■ YOUR TASK ■
What is the number of lines in these records that hold the word "steps"? Reply with that number alone.

[Opening ENTRIES SHOWN section]

(** The body of the consumer with frame [h], up to where it is suspended or ends. *)
Fixpoint run_consumer (h : handle) (name : nat) (steps : list nat) (w : evt_world) : out evt_line evt_world :=
  match steps with
  | [] => fs ← lift (flow_off pt h (consumers w)); mret (set_consumers w fs)
  | n :: rest =>
      _ ← print (Step name n);
      match rest with
      | [] => fs ← lift (flow_off pt h (consumers w)); mret (set_consumers w fs)
      | _ :: _ =>
          if await_ready w then w1 ← await_resume w; run_consumer h name rest w1
          else
            fs ← lift (suspend_at h (name, rest) (consumers w));
            mret (await_suspend h (set_consumers w fs))
      end
  end.

(** The call of a consumer. *)
Definition call_consumer (c : consumer) (w : evt_world) : out evt_line evt_world :=
  let '(h, fs) := create pt tt c (consumers w) in run_consumer h (fst c) (snd c) (set_consumers w fs).

(** [w.coro_.resume()] *)
Definition resume_consumer (h : handle) (w : evt_world) : out evt_line evt_world :=
  a ← lift (resume h (consumers w));
  w1 ← await_resume (set_consumers w (snd a));
  run_consumer h (fst (fst a)) (snd (fst a)) w1.

(** [evt_awaiter_t::set] *)
Fixpoint resume_all (temp : list handle) (w : evt_world) : out evt_line evt_world :=
  match temp with [] => mret w | h :: temp' => w1 ← resume_consumer h w; resume_all temp' w1 end.

Definition set (w : evt_world) : out evt_line evt_world :=
  let temp := awaiters (g_evt w) in
  _ ← print (SetUse (length temp));
  resume_all temp (set_evt w (MkEvt [] true)).

Definition producer (w : evt_world) : out evt_line evt_world :=
  _ ← print (BeforeSet (is_set (g_evt w)));
  w1 ← set w;
  _ ← print (AfterSet (is_set (g_evt w1)));
  mret w1.

(** Programs of the calls that [main] makes. *)
Inductive evt_call := Consume (c : consumer) | Produce.

Definition evt_step (op : evt_call) (w : evt_world) : out evt_line evt_world :=
  match op with Consume c => call_consumer c w | Produce => producer w end.

Fixpoint evt_exec (ops : list evt_call) (w : evt_world) : out evt_line evt_world :=
  match ops with [] => mret w | op :: ops' => w1 ← evt_step op w; evt_exec ops' w1 end.
End evt.

Definition subscription_main : list evt_call := [Consume consumer1; Consume consumer2; Produce; Consume consumer1; Produce].

Definition new_world : evt_world := MkWorld (MkEvt [] false) no_frames.

(** ** An event that resets itself *)

(** The consumers that wait, in order, with the steps left to them; whether the event is
    set; and whether some consumer has reached its end. *)
Record event := MkEvent { waiting : list consumer; flag : bool; ended : bool }.

(** A consumer after a step: it waits if it has more to do. *)
Definition waits (c : consumer) : option consumer :=
  match snd c with _ :: (_ :: _) as r => Some (fst c, r) | _ => None end.

Definition ends (c : consumer) : bool := match waits c with Some _ => false | None => true end.

(** What a consumer prints as it goes on by one step. *)
Definition says (c : consumer) : list evt_line := take 1 (Step (fst c) <$> snd c).

(** A new consumer: when the event is set, it passes its first [co_await] and resets the
    event; the next one, or else the first, it waits in. *)
Definition consume (c : consumer) (e : event) : list evt_line * event :=
  match (if flag e then waits c else None) with
  | Some c' => (says c ++ [ResetEvent] ++ says c',
      MkEvent (waiting e ++ option_list (waits c')) false (ended e || ends c'))
  | None => (says c, MkEvent (waiting e ++ option_list (waits c)) (flag e) (ended e || ends c))
  end.

(** [set] lets each of those waiting go on by one step, in order; the event stays set
    if there was none. *)
Definition produce (e : event) : list evt_line * event :=
  let flag' := bool_decide (waiting e = []) in
  ([BeforeSet (flag e); SetUse (length (waiting e))] ++ (waiting e ≫= λ c, ResetEvent :: says c) ++ [AfterSet flag'],
   MkEvent (omap waits (waiting e)) flag' (ended e || existsb ends (waiting e))).

Fixpoint evt_spec (ops : list evt_call) (e : event) : list evt_line * event :=
  match ops with
  | [] => ([], e)
  | op :: ops' =>
      let '(o1, e1) := match op with Consume c => consume c e | Produce => produce e end in
      let '(o2, e2) := evt_spec ops' e1 in (o1 ++ o2, e2)
  end.

Example subscription_spec :
  evt_spec subscription_main (MkEvent [] false false) =
  ([Step 1 1; Step 2 1; BeforeSet false; SetUse 2; ResetEvent; Step 1 2; ResetEvent; Step 2 2; AfterSet false;
    Step 1 1; BeforeSet false; SetUse 2; ResetEvent; Step 2 3; ResetEvent; Step 1 2; AfterSet false],
   MkEvent [] false true).
Proof. reflexivity. Qed.

Example subscription_run pt : return_void pt = true → initial_suspend pt = suspend_never → final_suspend pt = suspend_never →
  fst (evt_exec pt subscription_main new_world) = fst (evt_spec subscription_main (MkEvent [] false false)).
Proof. destruct pt. simpl. intros -> -> ->. reflexivity. Qed.

(** ** The coroutines are such an event *)

Section simulation.
  Context (pt : promise_type).
  Hypothesis never : initial_suspend pt = suspend_never ∧ final_suspend pt = suspend_never.

(** The frame of the consumer that runs, if one does. *)
Definition on_stack (running : option handle) : list handle := match running with Some h => [h] | None => [] end.

(** The frames are those of the consumers that wait, of those that [set] has still to
    resume, [todo] with what is left to them, and of the one that runs. *)
Record frames_ok (running : option handle) (todo : list handle) (cs : list consumer) (w : evt_world)
    (q : list consumer) : Prop := FramesOk {
  fo_waiting : Forall2 (λ h c, live (consumers w) !! h = Some (MkFrame tt (Suspended c)))
    (todo ++ awaiters (g_evt w)) (cs ++ q);
  fo_running : ∀ h, running = Some h → live (consumers w) !! h = Some (MkFrame tt Running);
  fo_nodup : NoDup (on_stack running ++ todo ++ awaiters (g_evt w));
  fo_all : ∀ h, is_Some (live (consumers w) !! h) ↔ h ∈ on_stack running ++ todo ++ awaiters (g_evt w);
  fo_fresh : fresh_above (consumers w)
}.

(** What the running consumer does to the frames when it stops. *)
Lemma frames_suspend h todo cs w q c : frames_ok (Some h) todo cs w q →
  suspend_at h c (consumers w) = Ret (put h (MkFrame tt (Suspended c)) (consumers w)) ∧
  frames_ok None todo cs (await_suspend h (set_consumers w (put h (MkFrame tt (Suspended c)) (consumers w)))) (q ++ [c]).
Proof.
  intros [Hw Hr Hn Ha Hf]. specialize (Hr h eq_refl). split; [unfold suspend_at; by rewrite Hr|].
  cbn [on_stack app] in Hn. apply NoDup_cons in Hn as [Hh Hn].
  split; cbn [await_suspend set_evt set_consumers g_evt consumers push_awaiter awaiters on_stack app]; [|done|..].
  - rewrite !(assoc (++)). apply Forall2_app.
    + eapply forall2_impl_in; [exact Hw|]. intros x y Hx Hl. rewrite lookup_put, decide_False; [done|]. intros <-. by apply Hh.
    + constructor; [by rewrite lookup_put, decide_True|constructor].
  - rewrite (assoc (++)). apply NoDup_app. split; [done|]. split; [|apply NoDup_singleton].
    intros x Hx ->%list_elem_of_singleton. done.
  - intros x. rewrite lookup_put, (assoc (++)), elem_of_app, list_elem_of_singleton.
    case_decide as Hx; [subst; split; [by right|by eexists]|].
    rewrite Ha. cbn [on_stack app]. rewrite elem_of_cons. naive_solver.
  - intros x Hx. simpl in Hx. rewrite lookup_put, decide_False; [by apply Hf|]. intros <-. by rewrite Hf in Hr.
Qed.

Lemma frames_end h todo cs w q : frames_ok (Some h) todo cs w q →
  if return_void pt
  then flow_off pt h (consumers w) = Ret (remove h (consumers w)) ∧
    frames_ok None todo cs (set_consumers w (remove h (consumers w))) q
  else flow_off pt h (consumers w) = Ub.
Proof.
  intros [Hw Hr Hn Ha Hf]. specialize (Hr h eq_refl). unfold flow_off. rewrite Hr, (proj2 never).
  destruct (return_void pt); [|done]. split; [done|].
  cbn [on_stack app] in Hn. apply NoDup_cons in Hn as [Hh Hn]. split; cbn [set_consumers g_evt consumers]; [|done|done|..].
  - eapply forall2_impl_in; [exact Hw|]. intros x y Hx Hl. simpl. rewrite lookup_delete_ne; [done|]. intros <-. by apply Hh.
  - intros x. simpl. destruct (decide (h = x)) as [<-|Hne].
    + rewrite lookup_delete_eq. split; [by intros []|done].
    + rewrite lookup_delete_ne, Ha by done. cbn [on_stack app]. rewrite elem_of_cons. naive_solver.
  - intros x Hx. simpl in *. apply lookup_delete_None. right. by apply Hf.
Qed.
(** [const safeSend = (payload) => { try { ... } catch (err) { console.warn } }]:
    the payload is sent only through a socket whose state is [OPEN];
    sending on an open socket does not throw. *)
Definition safeSend (env : Env) (payload : Outbound) : Handler unit :=
  match wsRef env with
  | Some socket =>
      if decide (socket = OPEN) then emit (socket_send payload) else mret ()
  | None => mret ()
  end.

(** [s || null] on a possibly absent string: absent and empty are falsy. *)
Definition truthy_string (s : option string) : option string :=
  match s with
  | Some v => if decide (v = "") then None else Some v
  | None => None
  end.

(** [prev.findIndex(p => p.prediction.player_id === pid)]; [None] is [-1]. *)
Definition findIndex (pid : string) (prev : list ForecastRecord) : option nat :=
  fst <$> list_find (λ p, player_id (prediction p) = pid) prev.

(** The updater passed to [setLiveEvents]. *)
Definition addLiveEvent (newEvent : LiveEvent) (prev : list LiveEvent)
  : list LiveEvent :=
  let exists_ := existsb (λ e, bool_decide (event_id e = event_id newEvent)) prev in
  if exists_ then prev else take 5 (newEvent :: prev).

(** The updater passed to [setPredictions] by a [live_update]. *)
Definition replacePrediction (updated : Prediction) (expl : option Explanation)
    (prev : list ForecastRecord) : list ForecastRecord :=
  match findIndex (player_id updated) prev with
  | Some playerIndex =>
      <[playerIndex := {| prediction := updated; explanation := expl |}]> prev
  | None => prev
  end.

Definition onTick (env : Env) (message : Message) : Handler unit :=
  match game_state message with
  | Some gs =>
      if bool_decide (quarter gs = 4%Z) && bool_decide (time_remaining gs = "0:00")
      then safeSend env (game_reset initialGameState)
      else setGameState (Some gs)
  | None => mret ()
  end.

Definition onGameInitialized (message : Message) : Handler unit :=
  setGameState (game_state message);;
  match initial_predictions message with
  | Some (p :: ps) => setPredictions (λ _, p :: ps)
  | _ => mret ()
  end.

Definition onLiveUpdate (message : Message) : Handler unit :=
  setGameState (game_state message);;
  ev ← match event message with
       | Some ev => mret ev
       | None => throw "TypeError: message.event is undefined"
       end;
  let newEvent :=
    {| event_id := event_id ev; event_type := event_type ev;
       event_description := event_description ev;
       event_quarter := event_quarter ev;
       event_timestamp := event_timestamp ev |} in
  setLiveEvents (addLiveEvent newEvent);;
  match updated_prediction message with
  | Some updated => setPredictions (replacePrediction updated (msg_explanation message))
  | None => mret ()
  end.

[Closing ENTRIES SHOWN section]

■ SOLUTION FOR THIS EXERCISE ■
3